Cécile Chabot, Vitrail, Montréal, Éd. Bernard Valiquette / Éd. ACF, 1940, 127 pages (Préface d’Émile Coderre) (Illustrations de l'auteure) (1re édition : 1939, 116 pages)
Le recueil est dédié à sa mère et à son père « parce qu’ils [lui] ont donné la joie de vivre ». Émile Coderre écrit dans la préface : « A la mélancolie habituelle des vers féminins, au désenchantement des amours refoulées ou trompées si admirablement chantées par ses compagnes, la jeune poétesse substitue le plus souvent une chanson délirante d'amour heureux. Cet immense amour qui consume toute son âme, elle le chante sur trois modes: l'amour divin qui va jusqu'au mysticisme, l'amour simplement humain dont elle redoute les jeux mystérieux, enfin, l'amour immense de la nature. Pour elle, l'amour, c'est la chanson de toute la vie, c'est la vie elle-même. »
Au début du recueil, comme l’annonce Coderre, on pourrait croire que la poésie de Cécile Chabot n’est qu’élan vers la vie, volonté de dépassement, recherche de la joie et de la beauté : « Mon cœur a sa verrière où s’irise et flamboie / La grisaille des jours. Et tout m’est une joie ». Ou encore : « Oui!

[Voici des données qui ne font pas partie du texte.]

(** [Vec::pop] and [last_mut]. *)
Definition pop {A} (l : list A) : option (list A * A) :=
  match reverse l with [] => None | x :: l' => Some (reverse l', x) end.

Section walk.
Context {HE : Entities} {S : Type}.
Context (root_ns root_name : string).
Context (closed : S → list Node → Node → M S).

Record walker := { stack : list Node; roots : nat; seen : S }.

(** Text goes to the innermost open element. *)
Definition append_last (w : walker) (text : string) : M walker :=
  match pop (stack w) with
  | Some (parents, node) =>
      node ← append node text;
      Ok {| stack := parents ++ [node]; roots := roots w; seen := seen w |}
  | None => Ok w
  end.

Definition on_element (w : walker) (empty : bool) (ns : resolution) (name : string)
    (attrs : attributes) : M walker :=
  ns ← resolve ns;
  attrs ← read_attrs attrs ∅;
  let node := {| node_ns := ns; node_name := name; node_attrs := attrs; node_text := "" |} in
  let roots := match stack w with [] => (roots w + 1)%nat | _ => roots w end in
  if bool_decide (stack w = []) && (negb (roots =? 1)%nat || negb (node_is node root_ns root_name))
  then Err (Invalid "invalid XML root")
  else if (32 <=? length (stack w))%nat then Err (Invalid "excessive XML depth")
  else if empty then
    seen ← closed (seen w) (stack w) node;
    Ok {| stack := stack w; roots := roots; seen := seen |}
  else Ok {| stack := stack w ++ [node]; roots := roots; seen := seen w |}.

C’est le même entrain fougueux et rajeuni / Qui m’emporte sans cesse au seuil de l’infini ». Cette exubérance nous vaut quelques passages d’amour mystique tout empreint de sensualité. Dans « La dernière nuit », celle du Christ, elle écrit : « Sur tes pieds de Bon Dieu, j’ose coller mes lèvres / Et d’avance j’y bois la sanglante liqueur [...] J’enroule mes cheveux à chacun de tes membres, / Pour qu’ils ne soient pas nus, livrés à tous les coups [...] Puis dans ton cœur ouvert je cache mon amour, / Pour qu’il monte vers toi jusqu’au calvaire. »

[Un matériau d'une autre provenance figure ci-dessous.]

Definition validate_uuid (value : string) : result string unit :=
  let parts := split "-" value in
  if bool_decide (map str_len parts = [8; 4; 4; 4; 12]%Z) && list_all (bytes_all is_ascii_hexdigit) parts
  then Ok () else Err "malformed UUID fact".

(** From the answer of rpm, [None] when it was not started. *)
Definition package_version (output : option Output) : option string :=
  output ← output; if success output then Some (trim (from_utf8_lossy (stdout output))) else None.

(* ------------------------------------------------------------------ *)
(** ** Collecting *)

Section probe.
Context (fault : nat → option (IoError * nat)).
Context (decode : string → option OperationStateRecord).
Context (read_dir : path → gmap path node → result IoError (list (option string))).
(** [Metadata::len] of a file, from its path and content. *)
Context (length_of : path → string → Z).
#[local] Abbreviation M := (ST world string).

Definition read_small (p : path) : M string :=
  metadata ← st_map_err (λ _, "missing required fact: " +:+ display p) (symlink_metadata fault p);
  match metadata with
  | File _ _ content =>
      if (MAX_FACT <? length_of p content)%Z then st_throw ("unsafe required fact: " +:+ display p)
      else
        bytes ← st_map_err (λ _, "unreadable required fact: " +:+ display p) (read_file fault p);
        value ← st_lift (ok_or ("unreadable required fact: " +:+ display p) (from_utf8 bytes));
        mret (trim value)
  | _ => st_throw ("unsafe required fact: " +:+ display p)
  end.

Definition entry_record (root : path) (entry : option string) : M (option OperationStateRecord) :=
  match entry with
  | None => mret None
  | Some name =>
      kind ← st_try (E' := string) (symlink_metadata fault (join root name));
      match kind with
      | Ok (Dir _ _) =>
          if negb (utf8_valid name) then mret None
          else loaded ← st_try (E' := string) (load_state fault decode root name); mret (res_ok loaded)
      | _ => mret None
      end
  end.

Fixpoint entry_records (root : path) (entries : list (option string)) : M (list OperationStateRecord) :=
  match entries with
  | [] => mret []
  | entry :: entries' =>
      found ← entry_record root entry;
      states ← entry_records root entries';
      mret (match found with Some r => r :: states | None => states end)
  end.

Definition later (left right : OperationStateRecord) : bool := le_of (updated_at right) (updated_at left).

Definition latest_operation (root : path) : M (option OperationStateRecord) :=
  entries ← st_try (E' := string) (syscall fault (λ ns, (read_dir root ns, ns)));
  match entries with
  | Err _ => mret None
  | Ok entries => states ← entry_records root entries; mret (head (sort_by later states))
  end.

(** [Path::exists], which follows links. *)
Definition exists_at (p : path) : M bool :=
  found ← st_try (E' := string)
    (syscall fault (λ ns, (q ← canonical MAX_LINKS ns [] (reverse p); ok_or NotFound (ns !! q), ns)));
  mret (is_ok found).

(** [str::to_lowercase]: what is not ASCII is refused by the caller either way. *)
Definition collect (root state_root : path) (package_version : option string) : M GuestEvidence :=
  os_release ← read_small (join (join (join root "usr") "lib") "os-release");
  let os_release := parse_os_release os_release in
  product_release ← read_small (join (join (join (join root "usr") "lib") "lyra-os") "product-release");
  uuid ← read_small (join (join (join (join (join root "sys") "class") "dmi") "id") "product_uuid");
  let installation_uuid := to_ascii_lowercase uuid in
  boot ← read_small (join (join (join (join (join root "proc") "sys") "kernel") "random") "boot_id");
  let boot_id := to_ascii_lowercase boot in
  _ ← st_lift (validate_uuid installation_uuid);
  _ ← st_lift (validate_uuid boot_id);
  latest ← latest_operation state_root;
  live ← exists_at (join (join (join root "run") "overlay") "live");
  id ← st_lift (required os_release "ID");
  version ← st_lift (product_fact product_release "LYRA_VERSION_ID");
  edition ← st_lift (product_fact product_release "LYRA_EDITION");
  architecture ← st_lift (product_fact product_release "LYRA_ARCHITECTURE");
  build ← st_lift (product_fact product_release "LYRA_BUILD_ID");
  mret {|
    evidence_schema := 1; evidence_status := "observed"; evidence_mode := "guest-upgrade-state";
    installation_uuid := installation_uuid; boot_id := boot_id;
    evidence_session := if (live : bool) then "live" else "installed";
    release := {| release_id := id; version_id := version; edition := edition;
                  architecture := architecture; build_id := build |};
    upgrade := {|
      upgrade_package_version := package_version;
      upgrade_operation_id := operation_id <$> latest;
      operation_state := state <$> latest;
      operation_sequence := sequence <$> latest;
      source_version := (λ r, State.version (source r)) <$> latest;
      target_version := r ← latest; State.version <$> target r;
      snapshot_recorded := (λ r, is_some (snapshot_number r)) <$> latest |} |}.
End probe.

(* ------------------------------------------------------------------ *)
(** ** Reporting *)

(** The port of the hypervisor: whether there is one, whether it opens, whether it is
    a character device ([None] when that cannot be asked), how many bytes it takes
    before a write fails, and whether it flushes. *)
Record Port := {
  port_exists : bool;
  port_opens : bool;
  port_is_char_device : option bool;
  port_room : option nat;
  port_flushes : bool;
}.
(* ===== verification/Process.v ===== *)
(** * Child processes (src/service/src/process.rs, run_observed of src/service/src/executor.rs)

    A probe is a child in a process group of its own, polled until it ends or its time
    is up, with two threads that read what it prints up to a bound. A program of an
    execution is read line by line to the end and reported to the observer. The child
    is the parameter: what each poll of it answers, what the clock says, and what its
    streams hold in the end. *)

From S2P Require Import Prelude RustStr Fs Persistence EventFile System.

Open Scope bool_scope.
Open Scope lyra_scope.

(** What a stream delivers until its end, or until reading it fails. *)
Record Stream := { stream_bytes : string; stream_failure : option IoError }.

(* ------------------------------------------------------------------ *)
(** ** Bounded probes *)

Definition LIMIT : Z := 32 * 1024 * 1024.

(** [stream.take(LIMIT + 1).read_to_end]: a failure beyond the limit is not seen. *)
Definition capture (limit : Z) (stream : Stream) : result IoError string :=
  match stream_failure stream with
  | Some e => if (str_len (stream_bytes stream) <=? limit)%Z then Err e
              else Ok (take_bytes (limit + 1) (stream_bytes stream))
  | None => Ok (take_bytes (limit + 1) (stream_bytes stream))
  end.

(** A started child. The polls are numbered; the streams depend on how many there were
    before the group was killed. *)
Record Child := {
  try_wait : nat → result IoError (option (option Z));
  (** The clock in milliseconds, when the deadline is set and after each poll. *)
  started : Z;
  clock : nat → Z;
  child_stdout : nat → Stream;
  child_stderr : nat → Stream;
}.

Paradoxalement, ce surplus de joie, c’est ce qui fait souffrir la poète, comme si le bonheur était suspect : « Pour être le jardin où fleurira ce lis / Et capter le soleil dont je serai la voie, / Il faut que des sillons soient ouverts en mon cœur / Et que l’on creuse en lui des blessures profondes, / D’où mon amour pour toi rejaillira vainqueur. » On pourrait même avancer que la poète recherche le doute et la souffrance, gages de toute âme épurée : « Il faut que mon cerveau crépite sous la flamme / Des doutes révulsifs [...] Que ma chair et mon sang, que mes yeux et mes mains, / s’épurent dans l’angoisse... » Elle croit que le malheur peut nourrir sa poésie! « Et que j’éprouve en moi l’amère volupté / De mourir, si mon œuvre en doit être plus belle! »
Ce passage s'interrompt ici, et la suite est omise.